Task directions » Only those lines in the data below from the line containing "rewrite Heval in" through the line containing "assert (disk w5 = disk w2) as Hd5", both included, should be restated word for word.

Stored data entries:
+-------+

(** JS truthiness, as used by [if (element.extraAttributes.required)]. *)
Definition truthy (v : jsval) : bool :=
  match v with
  | JUndef | JNull => false
  | JBool b => b
  | JNum n => negb (Z.eqb n 0)
  | JStr s => match s with [] => false | _ => true end
  | JArr _ | JObj _ => true
  end.

(** ** Results: values or exceptions *)

Inductive error : Type :=
| TypeError
| UnknownFieldType (tag : jsstr).

Inductive result (A : Type) : Type :=
| Ok (a : A)
| Throw (e : error).
Arguments Ok {A} a.
Arguments Throw {A} e.

Definition bind {A B} (r : result A) (f : A -> result B) : result B :=
  match r with
  | Ok a => f a
  | Throw e => Throw e
  end.

Notation "x <- r ;; k" := (bind r (fun x => k))
  (at level 61, r at next level, right associativity).

(** Property read [v.k]: reading a property of [undefined] or [null]
    throws; other primitives have none of the properties read here. *)
Definition get (v : jsval) (k : string) : result jsval :=
  match v with
  | JObj fs => Ok (lookup fs k)
  | JUndef | JNull => Throw TypeError
  | _ => Ok JUndef
  end.

(** Destructuring a value that is an object by its type
    ([const { label, ... } = values]). *)
Definition prop (v : jsval) (k : string) : jsval :=
  match v with
  | JObj fs => lookup fs k
  | _ => JUndef
  end.

(** [a === "lit"] for a string literal. *)
Definition strict_eq_str (v : jsval) (lit : jsstr) : bool :=
  match v with
  | JStr s => jsstr_eqb s lit
  | _ => false
  end.
(** X20: when the critic passes a patch without auto-merge, the attempt is a
    [SUCCESS] that requires approval and nothing is committed.  The patched
    file stays on disk and the backup stays live, so that a rollback at that
    point restores the file. *)
Theorem passed_patch_waits_on_disk br rp rid n pl tf p f new tr w :
  disk w !! tf = Some f ->
  Diff._apply_patch_to_string (PatchApplier.file_text E f) (patch p) = Ret new ->
  ast_parse E new = AstOk ->
  (forall t d, run_tests K t p rp pl d = (Ret tr, d)) ->
  (forall u, exists ev u',
      CriticAgent.evaluate_patch D p tr br pl C u = (Ret ev, u') /\
      verdict ev = JStr "PASS" /\ should_auto_merge ev = false) ->
  exists r w' bp w'',
    validate_and_apply E C D K br rp rid n pl tf p w = (Ret r, w') /\
    result_status r = SUCCESS /\
    requires_approval r = Some true /\
    auto_merged r = Some false /\
    result_commit r = None /\
    disk w' !! tf = Some (Text new) /\
    PatchApplier.live_backup w' = Some bp /\
    disk w' !! bp = Some f /\
    PatchApplier.rollback E w' =
      (Ret (PatchApplier.Outcome true (Some "Rollback successful") None None None), w'') /\
    disk w'' !! tf = Some f.
Proof.
  intros Hf Hp Ha Hrun Hev.
  set (w2 := applied E C tf f new w).
  set (bp := (backed_up E C tf f w).1).
  set (w3 := emit (EvLogStep "test" n) (emit EvTests (set_disk (disk w2) (next_tick w2)))).
  destruct (Hev w3) as (ev & w4 & Heval & Hv & Hm).
  pose proof (log_only_evaluate_patch C D p tr br pl w3) as Hq.
  rewrite Heval in Hq. simpl in Hq. destruct Hq as (Hd4 & Hb4 & evs & Ht4 & Hl4).
  set (w5 := emit (EvLogStep "evaluation" n) w4).
  destruct (ApplierFacts.backup_path_fresh C tf (now E (tick w)))
    as (Hne & Hme & Hnil & Hmb).
  assert (disk w5 = disk w2) as Hd5
    by (subst w5; cbn [disk emit]; rewrite Hd4; reflexivity).
  assert (current_backup w5 = Some bp) as Hb5
    by (subst w5; cbn [current_backup emit]; rewrite Hb4; reflexivity).
  assert (PatchApplier.live_backup w5 = Some bp) as Hl5.
  { unfold PatchApplier.live_backup. rewrite Hb5. subst bp. unfold backed_up.
    cbn [fst].
    destruct (String.eqb_spec
      (PatchApplier.backup_path_of C tf (Clock.strftime (now E (tick w)))) "");
      [done|done]. }
  assert (disk w5 !! bp = Some f) as Hbp.
  { rewrite Hd5. subst w2 bp. unfold applied, backed_up. cbn [disk fst].
    rewrite lookup_insert_ne by done. rewrite lookup_insert_ne by done.
    apply lookup_insert_eq. }
  assert (disk w5 !! PatchApplier.meta_path bp =
          Some (Meta (BackupMeta tf (Clock.strftime (now E (tick w))) bp))) as Hmeta.
  { rewrite Hd5. subst w2 bp. unfold applied, backed_up. cbn [disk fst].
    rewrite lookup_insert_ne by done. apply lookup_insert_eq. }
  eexists _, w5, bp, _. split.
  - unfold validate_and_apply.
    rewrite (bind_ret _ _ _ _ _ (ApplierFacts.dry_apply_ok E (patch p) tf f new w Hf Hp Ha)).
    cbn [PatchApplier.success negb].
    rewrite (bind_ret _ _ _ _ _ (ApplierFacts.apply_spec E C (patch p) tf f new w Hf Hp)).
    unfold test_phase. apply try_ret. unfold test_and_decide.
    erewrite bind_ret; [|unfold tester_run; by rewrite Hrun].
    unfold evaluate_and_decide.
    erewrite bind_ret by reflexivity.
    erewrite bind_ret by exact Heval.
    erewrite bind_ret by reflexivity.
    rewrite Hv, Hm. cbn [Py.eq_str String.eqb Ascii.eqb Bool.eqb]. reflexivity.
  - split; [done|]. split; [done|]. split; [done|]. split; [done|].
    split.
    { rewrite Hd5. subst w2. unfold applied, backed_up. cbn [disk].
      apply lookup_insert_eq. }
    split; [done|]. split; [done|].
    split.
    { eapply (ApplierFacts.rollback_restores E w5 bp _ f); [done|exact Hmeta|done|done]. }
    cbn [disk original_file]. apply lookup_insert_eq.
Qed.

+-------+

Solution »
  rewrite Heval in Hq. simpl in Hq. destruct Hq as (Hd4 & Hb4 & evs & Ht4 & Hl4).
  set (w5 := emit (EvLogStep "evaluation" n) w4).
  destruct (ApplierFacts.backup_path_fresh C tf (now E (tick w)))
    as (Hne & Hme & Hnil & Hmb).
  assert (disk w5 = disk w2) as Hd5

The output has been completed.